Talking risk: how to communicate health outcomes to non-health economists

You’ve scrutinized the data, crunched the numbers and arrived at a solid risk assessment. But how do you communicate that information so that great-aunt Betty can decide whether to take your drug for her heart condition?

While other health economists understand you when you talk about the probabilities, costs and benefits of a particular outcome, it’s a different picture when it comes to a math-phobic general public.

So how do you get your message across to someone who may struggle to calculate the price of that shirt on sale for 30 per cent off? Keep the following tips in mind:

1. Express risks in absolute terms rather than relative ones. If patients are told a particular drug doubles their probability of developing liver cancer, for example, many will decide the potential risks outweigh the benefits. But phrase it in absolute terms –2 people in 10,000 who take the drug will develop liver cancer, compared to 1 in 10,000 who don’t take it – and their decision might well change.
2. When it comes to probabilities, frequencies are easier to grasp than percentages, so say “6 in 1,000 people will experience this side effect,” rather than “you have a 0.6% risk.” If you mention several different frequencies, keep the denominator consistent to avoid confusion.
3. Include comparisons to other treatments and to no treatments to help patients make a well-informed decision. If taking a particular birth control pill carries a risk of dying from a blood clot, for example, compare that to the risk of side effects from other birth control measures or the risk of dying during childbirth.
4. Different people absorb information more easily in different ways, so include diagrams to reach visual learners. A pictorial representation of the number of people affected – a Paling Palette© highlighting three human figures out of a thousand, for example – is an excellent way to convey percentages, while line graphs quickly convey trends and bar graphs make comparisons easier. (See issues 11, 12 and 13 of Heath Outcomes Communicator for tips on making the best use of graphics.)
5. Avoid vague language that even other health economists or doctors will have trouble interpreting. How frequently does a “rare” side effect occur? How probable is a “moderate” probability?
6. Similarly, avoid economic language that can convey a very different meaning to Joe Public. To you, “a significant risk” may mean a statistically significant risk, but a non-economist will interpret it to be a highly probable outcome or a risk that carries grave consequences. Similarly, a layperson might believe a “conservative estimate” actually underestimates the likelihood of a particular outcome, while a “positive trend” brings exclusively good news.

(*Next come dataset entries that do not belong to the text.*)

#[export] Program Instance prod_Ord {A B} `{Ord A} `{Ord B} : Ord (A * B) :=
  {| cmp := fun p q => then_with (cmp p.1 q.1) (cmp p.2 q.2) |}.
Next Obligation.
  intros A B HA HB [a b] [c d]; simpl. destruct (cmp a c) eqn:E; simpl.
  - apply cmp_eq in E as ->. rewrite cmp_eq. split; [by intros ->|congruence].
  - split; [done|]. intros [= -> ->]. by rewrite (proj2 (cmp_eq c c) eq_refl) in E.
  - split; [done|]. intros [= -> ->]. by rewrite (proj2 (cmp_eq c c) eq_refl) in E.
Qed.
Next Obligation.
  intros A B HA HB [a b] [c d]; simpl. rewrite (cmp_antisym a c), (cmp_antisym b d).
  by destruct (cmp a c).
Qed.
Next Obligation.
  intros A B HA HB [a b] [c d] [e f]; simpl.
  destruct (cmp a c) eqn:E, (cmp c e) eqn:F; simpl; try done.
  - apply cmp_eq in E as ->. rewrite F. apply cmp_lt_trans.
  - apply cmp_eq in E as ->. by rewrite F.
  - apply cmp_eq in F as ->. by rewrite E.
  - by rewrite (cmp_lt_trans _ _ _ E F).
Qed.

Section OrdFacts.
  Context {A : Type} `{Ord A}.
  Implicit Types x y z : A.

Lemma cmp_refl x : cmp x x = Eq.
Proof. by apply cmp_eq. Qed.

Lemma cmp_gt_lt x y : cmp x y = Gt <-> cmp y x = Lt.
Proof. rewrite (cmp_antisym x y). by destruct (cmp x y). Qed.

Lemma cmp_lt_ne x y : cmp x y = Lt -> x <> y.
Proof. intros Hlt ->. by rewrite cmp_refl in Hlt. Qed.

Lemma cmp_leb_total x y : cmp_leb x y = true \/ cmp_leb y x = true.
Proof. unfold cmp_leb. rewrite (cmp_antisym x y). destruct (cmp x y); auto. Qed.

Lemma cmp_leb_trans x y z :
  cmp_leb x y = true -> cmp_leb y z = true -> cmp_leb x z = true.
Proof.
  unfold cmp_leb. destruct (cmp x y) eqn:E; try done.
  - by apply cmp_eq in E as ->.
  - destruct (cmp y z) eqn:F; try done.
    + apply cmp_eq in F as ->. by rewrite E.
    + by rewrite (cmp_lt_trans _ _ _ E F).
Qed.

Ultimately, patients will evaluate risks and make health decisions based on a number of factors, including many that aren’t rational. That’s not going to change. But by presenting your information as clearly as possible, you can make sure they make a truly informed decision, not one based on misunderstanding or confusion.

Risk/benefit decisions – who should be involved, and are there valid measurement methods?

By Clare Gurton (cgurton@rxcomms.com)

Here we summarise a recent article from ISPOR Connections 2006; December 15: 3–5

Patients are generally not included in decision-making yet they are the group to whom the benefits and risk of treatment apply.

Treatment decision-making policy and treatment guidelines are led by objective evidence of benefit, that outweighs any risks, are collected from clinical studies under conditions of an experiment rather than clinical practice, and are designed to satisfy regulatory requirements prior to approval.

The question is: how to include end-users and to generate a valid way of assessing the preferences of a representative sample of the patient population and, further, to incorporate their preferences into risk/benefit decisions.

In a recent article, Hauber et al discuss two approaches for overcoming this problem. The incremental net health benefits (INHB) approach has been used in two recent studies. It quantifies the benefits and adverse events of a treatment and assigns weights to each outcome.

The difference between the sum of the weighted benefits and weighted risks represents the net health benefit and the INHB is calculated as the difference between the net health benefit of the treatment under assessment and a comparative treatment (most often standard care).

Another approach is to calculate the maximum acceptable risk (MAR). This estimates the maximum risk that patients are willing to tolerate in order to achieve the therapeutic benefits of a treatment that incorporates patient preferences over risk and benefit outcomes.

The MAR can then be compared with actual or expected risk to determine patient acceptability. MAR is calculated using choice experiment or conjoint-analysis methods and so includes patient’s subjective assessment of the risks versus benefits directly; MAR is the patients’ appraisal of the risk level at which the benefits are zero.

Both of these methods are relatively new and there is little data on their use in practice; however, they highlight the increasing importance of quantifiable patient preferences in risk/benefit analysis.